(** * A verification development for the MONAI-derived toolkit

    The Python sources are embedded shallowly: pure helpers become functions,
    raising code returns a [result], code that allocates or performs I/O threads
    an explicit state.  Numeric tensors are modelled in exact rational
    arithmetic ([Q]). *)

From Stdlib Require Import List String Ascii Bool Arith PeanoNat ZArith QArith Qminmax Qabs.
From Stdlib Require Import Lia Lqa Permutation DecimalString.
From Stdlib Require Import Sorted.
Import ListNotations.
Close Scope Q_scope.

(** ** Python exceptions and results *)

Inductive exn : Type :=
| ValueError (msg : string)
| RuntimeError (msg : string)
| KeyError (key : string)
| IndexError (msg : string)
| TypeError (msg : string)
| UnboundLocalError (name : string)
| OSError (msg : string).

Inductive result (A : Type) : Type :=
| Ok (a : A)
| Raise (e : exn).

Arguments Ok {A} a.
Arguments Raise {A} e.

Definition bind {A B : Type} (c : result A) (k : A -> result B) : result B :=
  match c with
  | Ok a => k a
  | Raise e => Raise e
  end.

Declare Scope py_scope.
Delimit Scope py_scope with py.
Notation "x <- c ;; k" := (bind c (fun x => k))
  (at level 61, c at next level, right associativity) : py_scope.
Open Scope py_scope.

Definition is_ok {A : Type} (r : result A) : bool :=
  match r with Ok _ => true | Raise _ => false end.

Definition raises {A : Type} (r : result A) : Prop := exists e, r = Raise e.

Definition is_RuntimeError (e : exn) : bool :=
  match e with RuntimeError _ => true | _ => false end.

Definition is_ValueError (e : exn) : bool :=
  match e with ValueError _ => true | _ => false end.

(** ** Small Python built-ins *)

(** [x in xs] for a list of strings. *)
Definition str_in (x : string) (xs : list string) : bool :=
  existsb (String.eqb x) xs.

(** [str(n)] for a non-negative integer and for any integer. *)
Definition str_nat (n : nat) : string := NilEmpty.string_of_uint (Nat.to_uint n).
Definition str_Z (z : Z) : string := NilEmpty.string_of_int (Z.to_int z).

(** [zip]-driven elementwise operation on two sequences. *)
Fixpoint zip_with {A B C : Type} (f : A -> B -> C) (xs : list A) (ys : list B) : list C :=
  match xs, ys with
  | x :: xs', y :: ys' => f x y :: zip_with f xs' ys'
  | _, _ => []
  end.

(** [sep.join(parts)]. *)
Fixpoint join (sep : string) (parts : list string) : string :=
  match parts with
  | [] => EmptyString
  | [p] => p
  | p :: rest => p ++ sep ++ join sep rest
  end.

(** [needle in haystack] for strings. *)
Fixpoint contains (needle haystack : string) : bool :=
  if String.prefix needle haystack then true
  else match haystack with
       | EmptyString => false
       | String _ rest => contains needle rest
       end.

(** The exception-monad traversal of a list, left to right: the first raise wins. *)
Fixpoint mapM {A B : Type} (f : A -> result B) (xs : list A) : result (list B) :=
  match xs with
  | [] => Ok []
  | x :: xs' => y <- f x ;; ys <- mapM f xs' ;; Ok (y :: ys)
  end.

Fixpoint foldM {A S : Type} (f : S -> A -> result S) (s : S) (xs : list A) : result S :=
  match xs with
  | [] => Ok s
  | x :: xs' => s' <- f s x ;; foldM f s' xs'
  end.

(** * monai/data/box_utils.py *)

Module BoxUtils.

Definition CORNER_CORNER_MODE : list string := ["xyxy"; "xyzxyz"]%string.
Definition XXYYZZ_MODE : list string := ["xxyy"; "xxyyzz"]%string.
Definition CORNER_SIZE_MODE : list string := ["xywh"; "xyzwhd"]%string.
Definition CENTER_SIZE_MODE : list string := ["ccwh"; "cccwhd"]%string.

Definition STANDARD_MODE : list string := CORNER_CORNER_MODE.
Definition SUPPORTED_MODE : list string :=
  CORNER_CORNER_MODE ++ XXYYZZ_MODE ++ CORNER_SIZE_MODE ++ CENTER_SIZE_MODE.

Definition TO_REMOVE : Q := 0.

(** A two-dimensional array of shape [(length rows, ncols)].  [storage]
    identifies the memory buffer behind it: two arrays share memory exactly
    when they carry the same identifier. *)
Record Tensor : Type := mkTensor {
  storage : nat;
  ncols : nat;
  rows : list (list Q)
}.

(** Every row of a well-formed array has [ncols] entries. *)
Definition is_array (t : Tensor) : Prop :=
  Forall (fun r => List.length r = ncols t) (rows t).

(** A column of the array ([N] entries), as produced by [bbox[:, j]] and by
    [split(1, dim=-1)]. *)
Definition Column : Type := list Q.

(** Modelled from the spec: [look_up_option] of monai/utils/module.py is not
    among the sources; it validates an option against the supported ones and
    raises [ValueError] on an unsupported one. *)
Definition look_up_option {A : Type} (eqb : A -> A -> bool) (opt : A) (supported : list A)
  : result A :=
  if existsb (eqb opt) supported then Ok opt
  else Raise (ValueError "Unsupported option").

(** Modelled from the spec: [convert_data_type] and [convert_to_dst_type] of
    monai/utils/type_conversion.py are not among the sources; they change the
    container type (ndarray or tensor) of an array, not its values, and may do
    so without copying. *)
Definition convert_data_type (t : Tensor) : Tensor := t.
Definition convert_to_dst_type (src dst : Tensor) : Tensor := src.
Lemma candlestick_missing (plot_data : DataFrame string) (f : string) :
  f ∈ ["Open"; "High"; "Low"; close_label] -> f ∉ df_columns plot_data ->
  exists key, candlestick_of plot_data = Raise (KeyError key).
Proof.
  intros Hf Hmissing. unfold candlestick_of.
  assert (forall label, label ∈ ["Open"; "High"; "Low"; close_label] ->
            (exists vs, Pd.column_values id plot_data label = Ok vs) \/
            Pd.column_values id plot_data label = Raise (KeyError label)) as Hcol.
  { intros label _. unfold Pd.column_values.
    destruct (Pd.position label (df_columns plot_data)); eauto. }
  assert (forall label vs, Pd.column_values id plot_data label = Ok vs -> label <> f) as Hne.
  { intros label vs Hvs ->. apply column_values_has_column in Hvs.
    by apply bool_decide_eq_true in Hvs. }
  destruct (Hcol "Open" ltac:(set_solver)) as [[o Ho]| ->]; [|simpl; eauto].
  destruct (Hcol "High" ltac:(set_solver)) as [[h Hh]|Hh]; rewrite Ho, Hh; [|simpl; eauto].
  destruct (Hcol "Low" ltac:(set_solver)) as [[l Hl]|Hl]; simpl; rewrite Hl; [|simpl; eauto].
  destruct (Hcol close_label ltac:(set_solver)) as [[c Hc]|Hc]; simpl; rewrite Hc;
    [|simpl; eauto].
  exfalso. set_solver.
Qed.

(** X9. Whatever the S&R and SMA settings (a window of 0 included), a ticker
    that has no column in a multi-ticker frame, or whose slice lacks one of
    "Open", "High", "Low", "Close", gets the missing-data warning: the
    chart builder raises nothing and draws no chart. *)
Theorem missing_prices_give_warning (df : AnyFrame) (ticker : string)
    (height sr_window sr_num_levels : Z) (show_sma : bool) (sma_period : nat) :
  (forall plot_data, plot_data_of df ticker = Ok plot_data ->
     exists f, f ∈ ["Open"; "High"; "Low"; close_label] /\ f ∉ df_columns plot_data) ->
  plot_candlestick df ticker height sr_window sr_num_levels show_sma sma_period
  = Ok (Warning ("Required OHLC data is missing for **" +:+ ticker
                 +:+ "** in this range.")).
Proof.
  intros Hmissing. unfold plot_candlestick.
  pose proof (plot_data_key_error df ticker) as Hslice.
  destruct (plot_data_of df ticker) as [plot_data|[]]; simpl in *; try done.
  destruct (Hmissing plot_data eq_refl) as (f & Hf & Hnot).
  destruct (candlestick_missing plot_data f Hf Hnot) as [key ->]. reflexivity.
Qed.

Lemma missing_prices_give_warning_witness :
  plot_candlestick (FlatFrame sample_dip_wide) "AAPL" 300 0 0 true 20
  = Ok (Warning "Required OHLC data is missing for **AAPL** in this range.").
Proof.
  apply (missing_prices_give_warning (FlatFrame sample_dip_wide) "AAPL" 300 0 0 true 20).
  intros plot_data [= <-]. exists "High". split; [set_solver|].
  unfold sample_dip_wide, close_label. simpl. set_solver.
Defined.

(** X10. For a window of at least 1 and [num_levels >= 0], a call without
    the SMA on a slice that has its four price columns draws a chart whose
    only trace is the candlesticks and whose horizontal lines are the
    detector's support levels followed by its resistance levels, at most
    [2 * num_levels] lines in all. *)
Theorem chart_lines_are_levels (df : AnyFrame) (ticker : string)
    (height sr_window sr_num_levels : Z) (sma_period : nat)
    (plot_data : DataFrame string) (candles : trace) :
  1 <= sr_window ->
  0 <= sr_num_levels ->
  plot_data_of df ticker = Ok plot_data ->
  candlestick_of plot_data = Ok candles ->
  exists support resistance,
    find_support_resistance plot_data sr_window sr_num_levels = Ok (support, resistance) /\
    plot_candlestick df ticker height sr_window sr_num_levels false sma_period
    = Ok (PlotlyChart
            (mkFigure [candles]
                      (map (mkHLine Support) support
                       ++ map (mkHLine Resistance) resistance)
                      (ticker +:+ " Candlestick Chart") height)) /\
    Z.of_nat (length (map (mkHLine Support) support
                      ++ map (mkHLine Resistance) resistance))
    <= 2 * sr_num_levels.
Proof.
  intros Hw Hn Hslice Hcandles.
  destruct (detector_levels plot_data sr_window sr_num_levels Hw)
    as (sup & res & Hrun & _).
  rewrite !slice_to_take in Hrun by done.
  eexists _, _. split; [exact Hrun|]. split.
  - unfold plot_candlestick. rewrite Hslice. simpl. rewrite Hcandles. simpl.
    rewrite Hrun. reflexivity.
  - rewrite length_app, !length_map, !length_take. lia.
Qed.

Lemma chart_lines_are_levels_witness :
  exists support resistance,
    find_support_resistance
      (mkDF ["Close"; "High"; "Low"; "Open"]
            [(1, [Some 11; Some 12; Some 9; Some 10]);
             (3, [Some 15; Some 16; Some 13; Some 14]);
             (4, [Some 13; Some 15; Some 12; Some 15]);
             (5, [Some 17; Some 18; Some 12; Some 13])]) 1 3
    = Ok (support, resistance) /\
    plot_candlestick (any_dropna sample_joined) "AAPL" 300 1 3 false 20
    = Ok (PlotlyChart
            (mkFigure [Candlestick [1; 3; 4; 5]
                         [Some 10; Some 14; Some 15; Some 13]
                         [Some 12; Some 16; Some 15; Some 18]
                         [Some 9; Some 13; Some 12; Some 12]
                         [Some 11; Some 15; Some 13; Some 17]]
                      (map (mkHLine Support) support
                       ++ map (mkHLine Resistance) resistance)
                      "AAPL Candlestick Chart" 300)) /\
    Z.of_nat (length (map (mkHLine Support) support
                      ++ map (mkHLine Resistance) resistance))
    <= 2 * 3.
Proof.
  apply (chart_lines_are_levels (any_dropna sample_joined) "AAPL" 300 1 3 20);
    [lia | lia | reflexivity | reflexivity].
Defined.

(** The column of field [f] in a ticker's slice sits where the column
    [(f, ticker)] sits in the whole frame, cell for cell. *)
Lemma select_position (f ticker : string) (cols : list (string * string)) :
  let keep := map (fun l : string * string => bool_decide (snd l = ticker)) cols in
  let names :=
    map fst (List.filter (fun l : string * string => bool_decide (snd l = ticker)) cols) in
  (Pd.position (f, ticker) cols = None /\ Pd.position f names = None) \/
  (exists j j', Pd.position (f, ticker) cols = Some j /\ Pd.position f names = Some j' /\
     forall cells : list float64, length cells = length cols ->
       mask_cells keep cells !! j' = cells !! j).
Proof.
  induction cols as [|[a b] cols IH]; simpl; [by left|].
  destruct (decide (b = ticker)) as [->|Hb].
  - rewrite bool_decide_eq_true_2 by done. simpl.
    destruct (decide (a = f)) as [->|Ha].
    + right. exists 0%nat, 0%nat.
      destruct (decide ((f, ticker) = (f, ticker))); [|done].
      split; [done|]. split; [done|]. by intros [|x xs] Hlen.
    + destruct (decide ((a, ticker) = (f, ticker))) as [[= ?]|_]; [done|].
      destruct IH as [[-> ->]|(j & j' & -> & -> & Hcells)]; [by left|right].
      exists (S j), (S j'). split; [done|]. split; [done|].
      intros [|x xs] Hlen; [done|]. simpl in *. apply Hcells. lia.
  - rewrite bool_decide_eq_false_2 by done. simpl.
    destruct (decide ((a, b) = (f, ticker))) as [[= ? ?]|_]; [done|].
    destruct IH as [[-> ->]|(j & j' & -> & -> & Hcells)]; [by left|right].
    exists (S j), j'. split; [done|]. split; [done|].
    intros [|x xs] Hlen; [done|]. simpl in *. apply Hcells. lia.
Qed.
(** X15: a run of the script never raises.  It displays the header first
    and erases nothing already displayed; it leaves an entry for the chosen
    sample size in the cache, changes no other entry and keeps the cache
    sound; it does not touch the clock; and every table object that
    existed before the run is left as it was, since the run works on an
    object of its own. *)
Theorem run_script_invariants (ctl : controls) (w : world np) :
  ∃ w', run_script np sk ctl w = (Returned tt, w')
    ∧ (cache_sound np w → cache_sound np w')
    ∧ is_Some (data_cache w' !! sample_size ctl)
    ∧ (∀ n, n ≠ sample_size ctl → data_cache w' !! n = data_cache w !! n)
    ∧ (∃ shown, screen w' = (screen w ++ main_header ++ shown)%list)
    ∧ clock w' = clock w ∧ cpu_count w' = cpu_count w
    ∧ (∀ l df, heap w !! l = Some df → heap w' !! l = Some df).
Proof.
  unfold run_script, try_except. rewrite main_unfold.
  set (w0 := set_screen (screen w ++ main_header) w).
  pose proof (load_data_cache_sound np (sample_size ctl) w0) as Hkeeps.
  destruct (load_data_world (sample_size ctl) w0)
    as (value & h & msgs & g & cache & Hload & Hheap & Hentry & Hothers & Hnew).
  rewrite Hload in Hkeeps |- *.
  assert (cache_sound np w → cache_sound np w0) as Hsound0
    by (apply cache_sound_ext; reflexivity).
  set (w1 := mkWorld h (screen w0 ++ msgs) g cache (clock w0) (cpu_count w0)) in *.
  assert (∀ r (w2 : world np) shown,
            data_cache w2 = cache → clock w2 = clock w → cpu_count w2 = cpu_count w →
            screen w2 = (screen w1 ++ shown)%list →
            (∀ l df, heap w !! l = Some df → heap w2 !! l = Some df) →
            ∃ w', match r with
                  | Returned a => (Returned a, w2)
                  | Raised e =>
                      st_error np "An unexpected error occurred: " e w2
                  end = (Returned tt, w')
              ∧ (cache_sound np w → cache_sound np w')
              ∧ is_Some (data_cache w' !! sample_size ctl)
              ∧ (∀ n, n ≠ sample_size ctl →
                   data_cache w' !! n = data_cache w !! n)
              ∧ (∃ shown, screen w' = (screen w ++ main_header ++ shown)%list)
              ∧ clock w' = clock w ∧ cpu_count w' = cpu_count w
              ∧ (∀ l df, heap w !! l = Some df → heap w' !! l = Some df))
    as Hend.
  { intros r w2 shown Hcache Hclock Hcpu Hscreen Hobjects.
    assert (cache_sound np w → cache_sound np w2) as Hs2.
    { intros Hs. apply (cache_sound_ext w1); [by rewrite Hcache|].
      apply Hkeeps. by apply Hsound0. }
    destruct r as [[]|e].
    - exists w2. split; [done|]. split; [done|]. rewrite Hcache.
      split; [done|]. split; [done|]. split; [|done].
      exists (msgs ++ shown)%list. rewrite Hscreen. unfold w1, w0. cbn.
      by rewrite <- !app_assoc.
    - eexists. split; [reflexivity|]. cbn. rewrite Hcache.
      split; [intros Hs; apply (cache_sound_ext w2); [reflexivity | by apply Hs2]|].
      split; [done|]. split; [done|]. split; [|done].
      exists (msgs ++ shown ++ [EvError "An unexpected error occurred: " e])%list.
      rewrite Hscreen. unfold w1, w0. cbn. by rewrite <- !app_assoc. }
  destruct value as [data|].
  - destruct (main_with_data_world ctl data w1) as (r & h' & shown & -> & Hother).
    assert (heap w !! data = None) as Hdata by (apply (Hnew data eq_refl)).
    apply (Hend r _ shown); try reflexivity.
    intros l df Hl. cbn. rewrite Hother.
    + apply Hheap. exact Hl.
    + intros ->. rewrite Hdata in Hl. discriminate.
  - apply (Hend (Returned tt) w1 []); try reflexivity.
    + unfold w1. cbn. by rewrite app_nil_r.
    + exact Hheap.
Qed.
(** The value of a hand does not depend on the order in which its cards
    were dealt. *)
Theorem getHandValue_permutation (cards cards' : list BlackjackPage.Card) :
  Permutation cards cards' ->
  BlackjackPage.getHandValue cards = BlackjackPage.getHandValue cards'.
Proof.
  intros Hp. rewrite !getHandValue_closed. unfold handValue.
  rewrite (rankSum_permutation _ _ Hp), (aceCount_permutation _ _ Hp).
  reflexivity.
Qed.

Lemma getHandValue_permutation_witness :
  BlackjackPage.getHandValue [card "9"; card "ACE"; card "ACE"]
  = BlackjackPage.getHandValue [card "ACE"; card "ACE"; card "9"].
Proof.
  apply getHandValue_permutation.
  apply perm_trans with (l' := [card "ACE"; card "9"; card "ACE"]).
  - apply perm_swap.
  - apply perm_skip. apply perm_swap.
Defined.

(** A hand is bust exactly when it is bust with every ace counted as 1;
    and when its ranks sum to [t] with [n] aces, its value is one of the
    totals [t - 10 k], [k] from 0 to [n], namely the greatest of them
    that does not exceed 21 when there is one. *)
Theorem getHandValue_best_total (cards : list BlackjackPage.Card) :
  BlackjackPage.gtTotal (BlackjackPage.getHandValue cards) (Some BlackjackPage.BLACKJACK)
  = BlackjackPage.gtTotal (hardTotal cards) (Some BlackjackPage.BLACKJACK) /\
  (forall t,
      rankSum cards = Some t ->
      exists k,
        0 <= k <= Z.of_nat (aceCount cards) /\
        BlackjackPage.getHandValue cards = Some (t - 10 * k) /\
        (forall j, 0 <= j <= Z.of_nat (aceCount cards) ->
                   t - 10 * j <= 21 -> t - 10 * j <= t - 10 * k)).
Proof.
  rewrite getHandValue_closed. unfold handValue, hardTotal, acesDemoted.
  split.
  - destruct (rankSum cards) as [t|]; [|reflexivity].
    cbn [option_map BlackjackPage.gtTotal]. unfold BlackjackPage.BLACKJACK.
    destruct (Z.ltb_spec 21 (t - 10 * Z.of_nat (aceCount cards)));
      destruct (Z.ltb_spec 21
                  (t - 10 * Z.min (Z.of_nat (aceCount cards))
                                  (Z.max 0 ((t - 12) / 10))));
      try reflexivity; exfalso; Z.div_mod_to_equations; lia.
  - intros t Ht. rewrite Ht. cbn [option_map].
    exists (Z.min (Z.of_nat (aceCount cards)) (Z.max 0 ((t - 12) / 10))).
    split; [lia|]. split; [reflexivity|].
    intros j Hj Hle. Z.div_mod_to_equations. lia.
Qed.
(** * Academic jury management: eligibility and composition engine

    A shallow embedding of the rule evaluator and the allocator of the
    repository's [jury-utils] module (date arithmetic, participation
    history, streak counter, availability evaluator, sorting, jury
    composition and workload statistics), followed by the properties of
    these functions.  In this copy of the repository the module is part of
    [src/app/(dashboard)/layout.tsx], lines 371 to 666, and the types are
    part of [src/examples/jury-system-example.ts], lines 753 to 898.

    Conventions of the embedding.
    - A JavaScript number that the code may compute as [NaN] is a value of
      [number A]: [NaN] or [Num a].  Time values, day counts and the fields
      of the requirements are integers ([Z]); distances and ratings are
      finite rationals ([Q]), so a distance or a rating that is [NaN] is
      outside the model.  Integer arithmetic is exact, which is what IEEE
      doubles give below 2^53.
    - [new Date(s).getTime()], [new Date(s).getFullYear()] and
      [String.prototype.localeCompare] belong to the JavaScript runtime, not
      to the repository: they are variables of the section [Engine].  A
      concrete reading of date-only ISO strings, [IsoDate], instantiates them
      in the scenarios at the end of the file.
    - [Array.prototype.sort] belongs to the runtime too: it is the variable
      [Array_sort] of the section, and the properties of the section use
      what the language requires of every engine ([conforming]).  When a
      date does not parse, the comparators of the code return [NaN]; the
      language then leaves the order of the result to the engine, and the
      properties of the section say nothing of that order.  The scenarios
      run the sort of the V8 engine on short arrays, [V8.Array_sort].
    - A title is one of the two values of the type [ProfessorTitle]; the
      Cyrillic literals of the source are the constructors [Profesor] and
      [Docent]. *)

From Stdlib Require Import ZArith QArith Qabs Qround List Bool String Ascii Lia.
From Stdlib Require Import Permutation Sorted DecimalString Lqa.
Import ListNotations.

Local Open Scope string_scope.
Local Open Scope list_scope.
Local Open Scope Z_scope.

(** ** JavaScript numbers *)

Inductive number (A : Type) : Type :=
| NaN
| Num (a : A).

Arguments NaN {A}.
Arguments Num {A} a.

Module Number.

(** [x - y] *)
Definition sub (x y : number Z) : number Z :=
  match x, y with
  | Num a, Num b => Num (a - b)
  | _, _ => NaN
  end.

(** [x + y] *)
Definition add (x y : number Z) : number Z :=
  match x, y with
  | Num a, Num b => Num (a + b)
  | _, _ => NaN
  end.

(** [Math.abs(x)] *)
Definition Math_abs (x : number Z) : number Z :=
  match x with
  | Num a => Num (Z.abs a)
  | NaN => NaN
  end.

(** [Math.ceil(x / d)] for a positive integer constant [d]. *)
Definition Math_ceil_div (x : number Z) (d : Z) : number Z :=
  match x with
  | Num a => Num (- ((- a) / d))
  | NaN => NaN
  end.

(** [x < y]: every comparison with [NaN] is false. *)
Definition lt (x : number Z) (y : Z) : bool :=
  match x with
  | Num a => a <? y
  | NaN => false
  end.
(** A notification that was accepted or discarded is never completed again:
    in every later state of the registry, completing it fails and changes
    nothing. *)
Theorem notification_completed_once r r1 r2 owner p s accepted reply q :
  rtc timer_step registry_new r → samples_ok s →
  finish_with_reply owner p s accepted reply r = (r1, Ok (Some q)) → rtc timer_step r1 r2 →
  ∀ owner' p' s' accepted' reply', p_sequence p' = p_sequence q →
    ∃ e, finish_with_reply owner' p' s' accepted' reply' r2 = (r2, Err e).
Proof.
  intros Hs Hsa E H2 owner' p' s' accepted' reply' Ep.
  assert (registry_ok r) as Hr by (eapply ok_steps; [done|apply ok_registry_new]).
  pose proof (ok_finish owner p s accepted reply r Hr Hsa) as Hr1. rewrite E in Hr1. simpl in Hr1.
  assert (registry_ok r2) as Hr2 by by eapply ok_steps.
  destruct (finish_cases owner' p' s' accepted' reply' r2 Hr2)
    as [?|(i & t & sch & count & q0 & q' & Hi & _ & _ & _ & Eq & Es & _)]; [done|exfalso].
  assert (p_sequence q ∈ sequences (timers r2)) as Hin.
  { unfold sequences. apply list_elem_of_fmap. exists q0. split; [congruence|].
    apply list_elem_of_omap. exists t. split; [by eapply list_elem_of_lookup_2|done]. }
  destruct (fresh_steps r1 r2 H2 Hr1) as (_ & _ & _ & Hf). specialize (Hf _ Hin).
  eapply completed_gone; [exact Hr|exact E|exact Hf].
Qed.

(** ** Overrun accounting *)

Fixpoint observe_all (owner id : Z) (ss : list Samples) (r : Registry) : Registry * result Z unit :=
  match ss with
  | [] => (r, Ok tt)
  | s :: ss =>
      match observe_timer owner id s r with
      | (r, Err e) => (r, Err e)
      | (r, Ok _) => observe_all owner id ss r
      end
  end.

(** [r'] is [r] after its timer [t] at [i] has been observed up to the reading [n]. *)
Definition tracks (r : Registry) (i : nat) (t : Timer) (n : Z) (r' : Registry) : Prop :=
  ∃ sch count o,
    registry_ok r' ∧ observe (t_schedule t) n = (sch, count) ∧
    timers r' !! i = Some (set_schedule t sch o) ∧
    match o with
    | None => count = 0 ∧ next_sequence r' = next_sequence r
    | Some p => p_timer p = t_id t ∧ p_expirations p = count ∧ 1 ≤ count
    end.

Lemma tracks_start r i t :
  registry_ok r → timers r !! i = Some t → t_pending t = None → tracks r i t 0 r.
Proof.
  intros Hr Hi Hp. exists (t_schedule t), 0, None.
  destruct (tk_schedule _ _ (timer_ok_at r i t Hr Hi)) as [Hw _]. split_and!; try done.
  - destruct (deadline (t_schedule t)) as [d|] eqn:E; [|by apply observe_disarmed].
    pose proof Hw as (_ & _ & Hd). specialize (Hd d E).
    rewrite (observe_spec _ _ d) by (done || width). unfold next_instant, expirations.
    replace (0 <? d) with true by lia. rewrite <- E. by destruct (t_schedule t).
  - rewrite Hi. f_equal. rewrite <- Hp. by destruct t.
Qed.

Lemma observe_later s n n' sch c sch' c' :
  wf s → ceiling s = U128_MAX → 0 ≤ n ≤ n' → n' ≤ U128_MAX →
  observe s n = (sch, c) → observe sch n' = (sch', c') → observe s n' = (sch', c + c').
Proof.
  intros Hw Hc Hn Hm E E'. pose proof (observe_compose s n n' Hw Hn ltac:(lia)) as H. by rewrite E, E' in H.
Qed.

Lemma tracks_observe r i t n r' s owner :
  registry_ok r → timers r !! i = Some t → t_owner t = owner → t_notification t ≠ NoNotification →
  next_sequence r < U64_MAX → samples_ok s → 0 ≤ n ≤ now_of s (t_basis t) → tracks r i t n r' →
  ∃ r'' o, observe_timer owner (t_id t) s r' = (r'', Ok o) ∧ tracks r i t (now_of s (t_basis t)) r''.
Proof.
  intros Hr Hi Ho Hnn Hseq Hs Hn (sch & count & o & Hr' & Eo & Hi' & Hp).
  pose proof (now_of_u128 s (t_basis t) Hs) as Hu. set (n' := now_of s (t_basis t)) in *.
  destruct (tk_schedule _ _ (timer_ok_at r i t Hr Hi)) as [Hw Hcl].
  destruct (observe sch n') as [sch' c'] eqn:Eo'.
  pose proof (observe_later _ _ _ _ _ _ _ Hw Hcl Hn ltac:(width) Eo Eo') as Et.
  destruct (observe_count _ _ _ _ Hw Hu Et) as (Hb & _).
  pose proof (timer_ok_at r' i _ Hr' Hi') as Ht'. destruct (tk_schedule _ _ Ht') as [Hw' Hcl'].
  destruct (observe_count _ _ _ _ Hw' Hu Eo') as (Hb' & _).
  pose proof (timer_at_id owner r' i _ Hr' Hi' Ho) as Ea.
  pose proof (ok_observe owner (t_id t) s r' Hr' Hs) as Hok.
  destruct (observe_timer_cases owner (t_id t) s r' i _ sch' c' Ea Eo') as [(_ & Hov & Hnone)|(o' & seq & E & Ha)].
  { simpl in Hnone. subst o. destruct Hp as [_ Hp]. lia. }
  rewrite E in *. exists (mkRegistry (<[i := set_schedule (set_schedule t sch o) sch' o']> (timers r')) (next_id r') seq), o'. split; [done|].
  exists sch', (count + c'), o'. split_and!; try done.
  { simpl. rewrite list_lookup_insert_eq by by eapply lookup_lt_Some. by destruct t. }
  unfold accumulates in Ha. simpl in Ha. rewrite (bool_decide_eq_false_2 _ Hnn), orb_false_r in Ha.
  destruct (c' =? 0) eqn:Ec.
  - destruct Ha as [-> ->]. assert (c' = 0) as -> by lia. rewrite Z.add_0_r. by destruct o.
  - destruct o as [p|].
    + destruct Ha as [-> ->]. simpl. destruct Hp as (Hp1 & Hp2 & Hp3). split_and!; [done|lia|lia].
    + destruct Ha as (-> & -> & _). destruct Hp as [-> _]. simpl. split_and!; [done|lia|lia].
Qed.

^^^^^^^^^^^^^^^^

**Task to carry out**
Each line from the first line of the entries up to and including the line containing "raising code returns" should be transcribed exactly, with all other lines left out.

**Task response**
(** * A verification development for the MONAI-derived toolkit

    The Python sources are embedded shallowly: pure helpers become functions,
    raising code returns a [result], code that allocates or performs I/O threads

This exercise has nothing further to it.